Geldik son single’a. Nasıl çıktı?
Ben konutta oturup bangır bangır müzik dinlerim. Kayahan ve Ahmet Kaya, benim hastalık derecesinde bağlı olduğum iki müzisyen. İnşallah Kayahan’dan da bir müzik okurum. Ahmet’in müziklerini sahnede okurum daima. Beni Vur’u okumadım bile.
– Neden?
Biri duyar da okur diye! Yıllardır korkuyordum birisi okur diye, ödüm patlardı. Özgür Aras aradı, haydi 45. Yıl’a özel bir şey yapalım dedi. Samsun Bey’le (Demir) konuştuk, DMC’den, o da çok sevindi. Birinci menajerim Şenay Düdek’le konuştum. Ne okusam diyoruz, daima yazışıyoruz falan. Aniden “Yeliz n’apıyorsun, ‘Beni Vur’ var ya” dedim. Şarkıyı çok hoş sözlerle emanet ettiler bana.
– En çok neresi vurdu?
“Sana bir sırrımı söyleyecektim, seni alıp götürecektim…” Beni mahvetti burası. Daima ağladım. Çok ağladım. Bu benim Ahmet Kaya’da bir numaram. Alper Atakan mükemmel bir altyapı yaptı. Gitarla ortak bir ton bulduk. Bir saatte okudum stüdyoda. O kadar dolmuş ki içim zaten…

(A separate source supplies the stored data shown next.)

(** X2.  Validating twice is validating once: a second call on the
    configuration the first call left behind returns the same error, or
    none, and leaves that configuration as it is. *)
Theorem Validate_idempotent (h : store) (cfg : Config) :
  Validate h (Validate h cfg).1 = Validate h cfg.
Proof.
  rewrite (Validate_result h cfg).
  destruct (Validate h cfg).2 as [e|] eqn:He; cbn [fst].
  - by rewrite Validate_result, He.
  - rewrite Validate_result.
    assert (Hsame : (Validate h (withDefaults cfg)).2 = (Validate h cfg).2)
      by (by rewrite !Validate_error).
    by rewrite Hsame, He, withDefaults_idempotent.
Qed.

(** X3.  The queries are checked in configured order, a query's name
    before its body.  When mode and endpoint are in order, the error names
    the first query that has no name or no body by its zero-based index, and
    the configuration is as it was. *)
Theorem Validate_names_first_unusable_query (h : store) (cfg : Config)
    (good : list QueryConfig) (bad : QueryConfig) (rest : list QueryConfig)
    (Hmode : Mode cfg = "direct" /\ Endpoint cfg <> ""
             \/ Mode cfg = "proxy" /\ ProxyEndpoint cfg <> "")
    (Hqueries : Queries cfg = (good ++ bad :: rest)%list)
    (Hgood : Forall (fun query => Name query <> "" /\ Query query <> None
                                  /\ map_len h (Query query) <> 0%nat) good)
    (Hbad : Name bad = "" \/ Query bad = None \/ map_len h (Query bad) = 0%nat) :
  Validate h cfg =
    (cfg, Some (if String.eqb (Name bad) ""
                then "query[" ++ Fmt.itoa (Z.of_nat (length good))
                       ++ "]: name must be specified"
                else "query[" ++ Fmt.itoa (Z.of_nat (length good)) ++ "] ("
                       ++ Name bad ++ "): query body must be specified")).
Proof.
  assert (Herr : (Validate h cfg).2 = Some (complaint (length good) bad)).
  { rewrite Validate_error, Hqueries.
    rewrite (validateQueries_first h good bad rest 0 Hgood)
      by (intros (? & ? & ?); destruct Hbad as [?|[?|?]]; done).
    rewrite length_app. cbn [length]. rewrite Nat.add_succ_r. cbn [Nat.eqb].
    destruct Hmode as [[Hm He]|[Hm He]]; rewrite Hm; cbn [String.eqb Ascii.eqb Bool.eqb negb andb].
    + by destruct (String.eqb_spec (Endpoint cfg) "").
    + by destruct (String.eqb_spec (ProxyEndpoint cfg) ""). }
  rewrite Validate_result, Herr. reflexivity.
Qed.
Lemma insert_insert_same {A} (l : list A) (i : nat) (x y : A) :
  <[i := y]> (<[i := x]> l) = <[i := y]> l.
Proof.
  revert i. induction l as [|z l IH]; intros [|i]; simpl; auto.
  now rewrite IH.
Qed.

Lemma bind_assoc {A B C} (m : M A) (f : A -> M B) (g : B -> M C) w :
  bind (bind m f) g w = bind m (fun a => bind (f a) g) w.
Proof. unfold bind. destruct (m w) as [[a|e] w1]; reflexivity. Qed.

Lemma bind_ext {A B} (m : M A) (k1 k2 : A -> M B) w :
  (forall a w1, k1 a w1 = k2 a w1) -> bind m k1 w = bind m k2 w.
Proof. intros H. unfold bind. destruct (m w) as [[a|e] w1]; auto. Qed.

Lemma bind_run {A B} (m : M A) (k : A -> M B) w a w1 :
  m w = (Ok a, w1) -> bind m k w = k a w1.
Proof. intros H. unfold bind. now rewrite H. Qed.

Lemma bind_raise {A B} (m : M A) (k : A -> M B) w e w1 :
  m w = (Raise e, w1) -> bind m k w = (Raise e, w1).
Proof. intros H. unfold bind. now rewrite H. Qed.

Lemma bind_ok_inv {A B} (m : M A) (k : A -> M B) w b w2 :
  bind m k w = (Ok b, w2) ->
  exists a w1, m w = (Ok a, w1) /\ k a w1 = (Ok b, w2).
Proof.
  unfold bind. destruct (m w) as [[a|e] w1] eqn:E; intros H.
  - exists a, w1. auto.
  - discriminate.
Qed.

Lemma bind_any {A B} (m : M A) (k : A -> M B) w r w1 :
  m w = (r, w1) ->
  bind m k w = match r with
               | Ok a => k a w1
               | Raise e => (Raise e, w1)
               end.
Proof. intros H. unfold bind. now rewrite H. Qed.

Lemma bind_ret {A B} (a : A) (k : A -> M B) w : bind (ret a) k w = k a w.
Proof. reflexivity. Qed.

Lemma bind_lift_ok {A B} (r : Res A) (k : A -> M B) w a :
  r = Ok a -> bind (lift r) k w = k a w.
Proof. intros ->. reflexivity. Qed.

(** With the default bumps the quotient is defined. *)
Lemma py_div_default_vol (x : float) :
  py_div x (2 * default 0.01 None)%float = Ok (x / (2 * 0.01))%float.
Proof. reflexivity. Qed.

Lemma py_div_default_rate (x : float) :
  py_div x (2 * default 0.001 None)%float = Ok (x / (2 * 0.001))%float.
Proof. reflexivity. Qed.

Section Running.

Variable lib : Library.

Lemma bind_require_ok {B} (c : Checked) (k : unit -> M B) w :
  ql_require lib c = None -> bind (require lib c) k w = k tt w.
Proof. intros H. unfold require. now rewrite H. Qed.

Lemma bind_engine_ok {B} p n (k : Engine -> M B) w :
  ql_require lib (ChkEngine (BinomialCRRVanillaEngine p n)) = None ->
  bind (new_BinomialCRRVanillaEngine lib p n) k w
  = k (BinomialCRRVanillaEngine p n) w.
Proof.
  intros H. unfold new_BinomialCRRVanillaEngine.
  rewrite bind_assoc, bind_require_ok by exact H. reflexivity.
Qed.

Lemma bind_exercise_ok {B} d1 d2 (k : Exercise -> M B) w :
  ql_require lib (ChkExercise (AmericanExercise d1 d2)) = None ->
  bind (new_AmericanExercise lib d1 d2) k w = k (AmericanExercise d1 d2) w.
Proof.
  intros H. unfold new_AmericanExercise.
  rewrite bind_assoc, bind_require_ok by exact H. reflexivity.
Qed.

Lemma bind_process {B} x c v (k : BlackProcess -> M B) d h clk t :
  bind (new_BlackProcess x c v) k
    {| evaluationDate := d; instruments := h; clock := clk; trace := t |}
  = k {| x0 := x; riskFreeRate := c; blackVolatility := v |}
      {| evaluationDate := d; instruments := h; clock := clk;
         trace := EvBlackProcess
                    {| x0 := x; riskFreeRate := c; blackVolatility := v |} :: t |}.
Proof. reflexivity. Qed.

Lemma bind_today {B} (k : Date -> M B) d h clk t :
  bind get_evaluationDate k
    {| evaluationDate := d; instruments := h; clock := clk; trace := t |}
  = k d {| evaluationDate := d; instruments := h; clock := clk; trace := t |}.
Proof. reflexivity. Qed.

Lemma bind_new_option {B} pay x (k : nat -> M B) d h c t :
  bind (new_VanillaOption pay x) k
    {| evaluationDate := d; instruments := h; clock := c; trace := t |}
  = k (length h)
      {| evaluationDate := d;
         instruments :=
           h ++ [{| opt_payoff := pay; opt_exercise := x; opt_engine := None |}];
         clock := c; trace := t |}.
Proof. reflexivity. Qed.

Lemma bind_set_engine {B} i e (k : unit -> M B) d h o c t :
  h !! i = Some o ->
  bind (setPricingEngine i e) k
    {| evaluationDate := d; instruments := h; clock := c; trace := t |}
  = k tt {| evaluationDate := d; instruments := <[i := attach o e]> h;
            clock := c; trace := t |}.
Proof.
  intros H. unfold bind, setPricingEngine. cbn. now rewrite H.
Qed.

(** A valuation request reaches the engine attached to the instrument at
    the time of the call, and is recorded whatever the engine answers. *)
Lemma calculate_run g i d h o e c t :
  h !! i = Some o -> opt_engine o = Some e ->
  calculate lib g i
    {| evaluationDate := d; instruments := h; clock := c; trace := t |}
  = (ql_calculate lib g d e (opt_payoff o) (opt_exercise o),
     {| evaluationDate := d; instruments := h; clock := c;
        trace := EvCalculate g d e (opt_payoff o) (opt_exercise o) :: t |}).
Proof. intros H He. unfold calculate. cbn. now rewrite H, He. Qed.
(** The USB_MSC_DISCONNECTED and USB_MSC_EJECTED case; [ans] is what the
    rescan finds. *)
Definition on_disconnected (ans : scan_answer) (u : t) (w : world) : t * world :=
  let w := snd (photo_album_refresh E ans w) in
  let u := mk false (photo_album_paused u) (video_was_playing u)
              (current_media_type u) (status_ui u) in
  if photo_album_paused u then
    let u := usb_status_ui_show USB_UI_STATE_HIDDEN u in
    let w :=
      if video_was_playing u
         && media_type_eqb (current_media_type u) MEDIA_TYPE_VIDEO then
        let w := emit (SwitchMode UI_MODE_VIDEO) w in
        if video_player_has_error (vid w) then restart_or_next w
        else
          let '(ret, w) := on_vid video_player_resume w in
          if negb (is_ok ret) then restart_or_next w else w
      else if media_type_eqb (current_media_type u) MEDIA_TYPE_VIDEO
              && negb (video_was_playing u) then
        let w := emit (SwitchMode UI_MODE_VIDEO) w in
        if video_player_has_error (vid w) then
          let '(ret, w) := on_vid (video_player_restart_current E (now w)) w in
          if is_ok ret then snd (on_vid video_player_pause w)
          else snd (photo_album_next E w)
        else w
      else snd (photo_album_resume w) in
    (mk (usb_active u) false false MEDIA_TYPE_UNKNOWN (status_ui u), w)
  else (u, w).

Definition usb_status_changed_cb (ans : scan_answer) (status : usb_msc_status_t)
           (u : t) (w : world) : t * world :=
  match status with
  | USB_MSC_CONNECTED => on_connected u w
  | USB_MSC_MOUNTED => (usb_status_ui_show USB_UI_STATE_CONNECTED u, w)
  | USB_MSC_DISCONNECTED | USB_MSC_EJECTED => on_disconnected ans u w
  | USB_MSC_ERROR => (usb_status_ui_show USB_UI_STATE_ERROR u, w)
  end.

End WithEnv.

End Usb.

(** ** Images that load *)

(** Every step of the image pipeline succeeds for this file. *)
Definition image_loads (E : env) (info : image_file_info_t) : Prop :=
  file_manager_get_media_type (full_path info) = MEDIA_TYPE_IMAGE
  /\ validate_file_for_decoding info = true
  /\ file_manager_load_image E (full_path info) = ESP_OK
  /\ fst (image_decoder_decode E (full_path info)) = ESP_OK
  /\ process_image_for_display E (full_path info) = ESP_OK
  /\ ui_manager_display_image E (full_path info) = ESP_OK.

(** * Properties *)

(** ** Navigation to an index *)

(** C7: [photo_album_goto] with an index outside [0, count) returns
    [ESP_ERR_INVALID_ARG] and the whole state, [current_index] included,
    is as before. *)
Theorem goto_out_of_range_rejected :
  forall (E : env) (w : world) (i : Z),
    i < 0 \/ photo_album_get_total_count w <= i ->
    photo_album_goto E i w = (ESP_ERR_INVALID_ARG, w).
Proof.
  intros E w i Hout.
  unfold photo_album_goto, photo_album_get_total_count in *.
  destruct (Album.initialized (alb w)); simpl in *; [|reflexivity].
  destruct (Album.collection (alb w)) as [c|]; [|reflexivity].
  assert (Hguard : (i <? 0) || (total_count c <=? i) = true).
  { apply orb_true_iff. destruct Hout as [H|H]; [left; apply Z.ltb_lt | right; apply Z.leb_le]; exact H. }
  rewrite Hguard. reflexivity.
Qed.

– Ne heyecanlıdır o bekleme de…
Hem de nasıl. Yayınlanınca da ağladım. Aslında şarkıyı dinleyip hala ağlıyorum. Çok hisliyim zati.
– Zati sanatçı o denli oluyor biraz da.
Aslında sanatçı hisli olacak diye bir kural yok. Çok duygusuz okuyanları da biliyorum ben. Hisli kişi kendini belirli eder. Duruşun öbür olur. Yıllardır benim duruşum daima tıpkı, hiç bozmadım. Beni yeni tanıyanlar, daima varsayım ettiğim üzeresiniz derler. Öteki nasıl olacaktım ki?
– Yeni kuşaklar da sizi keşfettiler; hatta tahminen de hiç unutulmadınız…
Yalan’la gençler keşfetti. Bir de Bu Ne Dünya Kardeşim’i biliyorlar.